(** C5, as stated, fails: a poll whose body is not JSON ends the loop
    after one request with the decoder's exception, which is none of the
    three exits. *)
Lemma poll_loop_other_exit :
  result (azure_read_image Sample.azure_only Sample.not_json Sample.sample_repr
            (py "a.jpg") 30)
  = inl Sample.json_error
  /\ polls (trace (azure_read_image Sample.azure_only Sample.not_json
                     Sample.sample_repr (py "a.jpg") 30)) = 1
  /\ (forall text, inl Sample.json_error <> @inr exn pystr text)
  /\ (forall rj, Sample.json_error <> read_failed Sample.sample_repr rj)
  /\ Sample.json_error <> timed_out
  /\ ~ three_exits Sample.not_json Sample.sample_repr (py "a.jpg")
         (clock Sample.not_json (py "a.jpg") + 30 * 1000) 0
         (result (azure_read_image Sample.azure_only Sample.not_json
                    Sample.sample_repr (py "a.jpg") 30)).
Proof.
  split; [reflexivity|]. split; [reflexivity|].
  split; [discriminate|]. split; [discriminate|]. split; [discriminate|].
  intros [(n & rj & pages & _ & _ & H)|[(n & rj & _ & _ & H)|(H & _)]];
    vm_compute in H; discriminate.
Qed.

(** C5, amended.  After an accepted submission, if every poll answers
    with a JSON object, in the documented shape when its status is
    "succeeded", the loop ends in one of three ways, which exclude one
    another: it returns the text of a succeeded payload, it raises the
    failure that prints a failed payload, or it raises the timeout at the
    first test that finds the deadline reached, every earlier poll having
    asked to poll again.  And when the remote attempt of a page times out
    with no local backend, the page's text is the error message that
    prints the timeout, written in the page's code block. *)
Theorem poll_loop_three_exits (cfg : config) (w : world)
    (repr : pyval -> pystr) (path : pystr) (timeout : Z)
    (resp : response) (url : pystr) :
  open_rb w path = inr tt ->
  post_reply w path = inr resp ->
  status_code resp = 202%N ->
  headers_get (headers resp) (py "Operation-Location") = Some url ->
  url <> [] ->
  (forall k, orderly (poll_reply w path k)) ->
  three_exits w repr path (clock w path + timeout * 1000) 0
    (result (azure_read_image cfg w repr path timeout))
  /\ (forall rj, read_failed repr rj <> timed_out)
  /\ (truthy (READ_API cfg) = true ->
      pytesseract cfg = false ->
      result (azure_read_image cfg w repr path 30) = inl timed_out ->
      result (ocr_text cfg w repr path)
      = inr (py "_Error during OCR: Azure error: Timed out waiting for Azure Read result_")
      /\ text_block (py "_Error during OCR: Azure error: Timed out waiting for Azure Read result_")
         = [fence_open;
            py "_Error during OCR: Azure error: Timed out waiting for Azure Read result_";
            fence_close]).
Proof.
  intros Hopen Hpost Hs Hh Hurl Hord.
  split; [|split].
  - rewrite (azure_read_image_accepted cfg w repr path timeout resp url)
      by assumption.
    unfold result at 1. cbn [fst].
    apply poll_loop_exits; [apply poll_budget_enough|exact Hord].
  - intros rj. discriminate.
  - intros Hapi Hpt Hr. split; [|reflexivity].
    unfold ocr_text, try_except, result in *. rewrite Hapi, Hpt.
    destruct (azure_read_image cfg w repr path 30) as [[e|t] tr];
      cbn in Hr; [injection Hr as ->|discriminate].
    reflexivity.
Qed.

Lemma poll_loop_three_exits_witness :
  result (ocr_text Sample.azure_only Sample.never_done Sample.sample_repr (py "a.jpg"))
  = inr (py "_Error during OCR: Azure error: Timed out waiting for Azure Read result_").
Proof.
  apply (poll_loop_three_exits Sample.azure_only Sample.never_done
           Sample.sample_repr (py "a.jpg") 30 Sample.accepted
           (py "https://azure.test/op/1"));
    try reflexivity.
  - discriminate.
  - intros k. exists [(py "status", PStr (py "running"))].
    split; [reflexivity|]. intros H. vm_compute in H. discriminate.
Defined.

(* ================================================================= *)
(** ** The filter of the enumeration (C10) *)

Section SuffixFacts.

Lemma chr_eqb_lower_dot (c : pychar) :
  chr_eqb (lower_chr c) 46%N = chr_eqb c 46%N.
Proof.
  unfold lower_chr, chr_eqb.
  destruct (N.leb_spec 65 c), (N.leb_spec c 90); cbn [andb]; try reflexivity.
  destruct (N.eqb_spec (c + 32) 46), (N.eqb_spec c 46); try reflexivity; lia.
Qed.

Lemma rfind_dot_lower (s : pystr) : rfind_dot (lower s) = rfind_dot s.
Proof.
  induction s as [|c s IH]; cbn [lower List.map rfind_dot]; [reflexivity|].
  fold (lower s). now rewrite IH, chr_eqb_lower_dot.
Qed.

Lemma lower_skipn (i : nat) (s : pystr) : lower (skipn i s) = skipn i (lower s).
Proof. unfold lower. now rewrite skipn_map. Qed.

Lemma lower_length (s : pystr) : List.length (lower s) = List.length s.
Proof. apply length_map. Qed.

Lemma suffix_lower (name : pystr) : lower (suffix name) = suffix (lower name).
Proof.
  unfold suffix. rewrite rfind_dot_lower, lower_length.
  destruct (rfind_dot name) as [i|]; [|reflexivity].
  destruct ((0 <? i) && (S i <? List.length name)); [apply lower_skipn|reflexivity].
Qed.

Lemma rfind_dot_app (stem rest : pystr) :
  rfind_dot rest = None ->
  rfind_dot (stem ++ 46%N :: rest) = Some (List.length stem).
Proof.
  intros Hr. induction stem as [|c stem IH]; cbn [app rfind_dot List.length].
  - now rewrite Hr.
  - now rewrite IH.
Qed.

■ EXERCISE GOAL
Every entry above, from first to last, should be repeated exactly.

■ OUTPUT FOR THIS TASK
(** C5, as stated, fails: a poll whose body is not JSON ends the loop
    after one request with the decoder's exception, which is none of the
    three exits. *)
Lemma poll_loop_other_exit :
  result (azure_read_image Sample.azure_only Sample.not_json Sample.sample_repr
            (py "a.jpg") 30)
  = inl Sample.json_error
  /\ polls (trace (azure_read_image Sample.azure_only Sample.not_json
                     Sample.sample_repr (py "a.jpg") 30)) = 1
  /\ (forall text, inl Sample.json_error <> @inr exn pystr text)
  /\ (forall rj, Sample.json_error <> read_failed Sample.sample_repr rj)
  /\ Sample.json_error <> timed_out
  /\ ~ three_exits Sample.not_json Sample.sample_repr (py "a.jpg")
         (clock Sample.not_json (py "a.jpg") + 30 * 1000) 0
         (result (azure_read_image Sample.azure_only Sample.not_json
                    Sample.sample_repr (py "a.jpg") 30)).
Proof.
  split; [reflexivity|]. split; [reflexivity|].
  split; [discriminate|]. split; [discriminate|]. split; [discriminate|].
  intros [(n & rj & pages & _ & _ & H)|[(n & rj & _ & _ & H)|(H & _)]];
    vm_compute in H; discriminate.
Qed.

(** C5, amended.  After an accepted submission, if every poll answers
    with a JSON object, in the documented shape when its status is
    "succeeded", the loop ends in one of three ways, which exclude one
    another: it returns the text of a succeeded payload, it raises the
    failure that prints a failed payload, or it raises the timeout at the
    first test that finds the deadline reached, every earlier poll having
    asked to poll again.  And when the remote attempt of a page times out
    with no local backend, the page's text is the error message that
    prints the timeout, written in the page's code block. *)
Theorem poll_loop_three_exits (cfg : config) (w : world)
    (repr : pyval -> pystr) (path : pystr) (timeout : Z)
    (resp : response) (url : pystr) :
  open_rb w path = inr tt ->
  post_reply w path = inr resp ->
  status_code resp = 202%N ->
  headers_get (headers resp) (py "Operation-Location") = Some url ->
  url <> [] ->
  (forall k, orderly (poll_reply w path k)) ->
  three_exits w repr path (clock w path + timeout * 1000) 0
    (result (azure_read_image cfg w repr path timeout))
  /\ (forall rj, read_failed repr rj <> timed_out)
  /\ (truthy (READ_API cfg) = true ->
      pytesseract cfg = false ->
      result (azure_read_image cfg w repr path 30) = inl timed_out ->
      result (ocr_text cfg w repr path)
      = inr (py "_Error during OCR: Azure error: Timed out waiting for Azure Read result_")
      /\ text_block (py "_Error during OCR: Azure error: Timed out waiting for Azure Read result_")
         = [fence_open;
            py "_Error during OCR: Azure error: Timed out waiting for Azure Read result_";
            fence_close]).
Proof.
  intros Hopen Hpost Hs Hh Hurl Hord.
  split; [|split].
  - rewrite (azure_read_image_accepted cfg w repr path timeout resp url)
      by assumption.
    unfold result at 1. cbn [fst].
    apply poll_loop_exits; [apply poll_budget_enough|exact Hord].
  - intros rj. discriminate.
  - intros Hapi Hpt Hr. split; [|reflexivity].
    unfold ocr_text, try_except, result in *. rewrite Hapi, Hpt.
    destruct (azure_read_image cfg w repr path 30) as [[e|t] tr];
      cbn in Hr; [injection Hr as ->|discriminate].
    reflexivity.
Qed.

Lemma poll_loop_three_exits_witness :
  result (ocr_text Sample.azure_only Sample.never_done Sample.sample_repr (py "a.jpg"))
  = inr (py "_Error during OCR: Azure error: Timed out waiting for Azure Read result_").
Proof.
  apply (poll_loop_three_exits Sample.azure_only Sample.never_done
           Sample.sample_repr (py "a.jpg") 30 Sample.accepted
           (py "https://azure.test/op/1"));
    try reflexivity.
  - discriminate.
  - intros k. exists [(py "status", PStr (py "running"))].
    split; [reflexivity|]. intros H. vm_compute in H. discriminate.
Defined.

(* ================================================================= *)
(** ** The filter of the enumeration (C10) *)

Section SuffixFacts.

Lemma chr_eqb_lower_dot (c : pychar) :
  chr_eqb (lower_chr c) 46%N = chr_eqb c 46%N.
Proof.
  unfold lower_chr, chr_eqb.
  destruct (N.leb_spec 65 c), (N.leb_spec c 90); cbn [andb]; try reflexivity.
  destruct (N.eqb_spec (c + 32) 46), (N.eqb_spec c 46); try reflexivity; lia.
Qed.

Lemma rfind_dot_lower (s : pystr) : rfind_dot (lower s) = rfind_dot s.
Proof.
  induction s as [|c s IH]; cbn [lower List.map rfind_dot]; [reflexivity|].
  fold (lower s). now rewrite IH, chr_eqb_lower_dot.
Qed.

Lemma lower_skipn (i : nat) (s : pystr) : lower (skipn i s) = skipn i (lower s).
Proof. unfold lower. now rewrite skipn_map. Qed.

Lemma lower_length (s : pystr) : List.length (lower s) = List.length s.
Proof. apply length_map. Qed.

Lemma suffix_lower (name : pystr) : lower (suffix name) = suffix (lower name).
Proof.
  unfold suffix. rewrite rfind_dot_lower, lower_length.
  destruct (rfind_dot name) as [i|]; [|reflexivity].
  destruct ((0 <? i) && (S i <? List.length name)); [apply lower_skipn|reflexivity].
Qed.

Lemma rfind_dot_app (stem rest : pystr) :
  rfind_dot rest = None ->
  rfind_dot (stem ++ 46%N :: rest) = Some (List.length stem).
Proof.
  intros Hr. induction stem as [|c stem IH]; cbn [app rfind_dot List.length].
  - now rewrite Hr.
  - now rewrite IH.
Qed.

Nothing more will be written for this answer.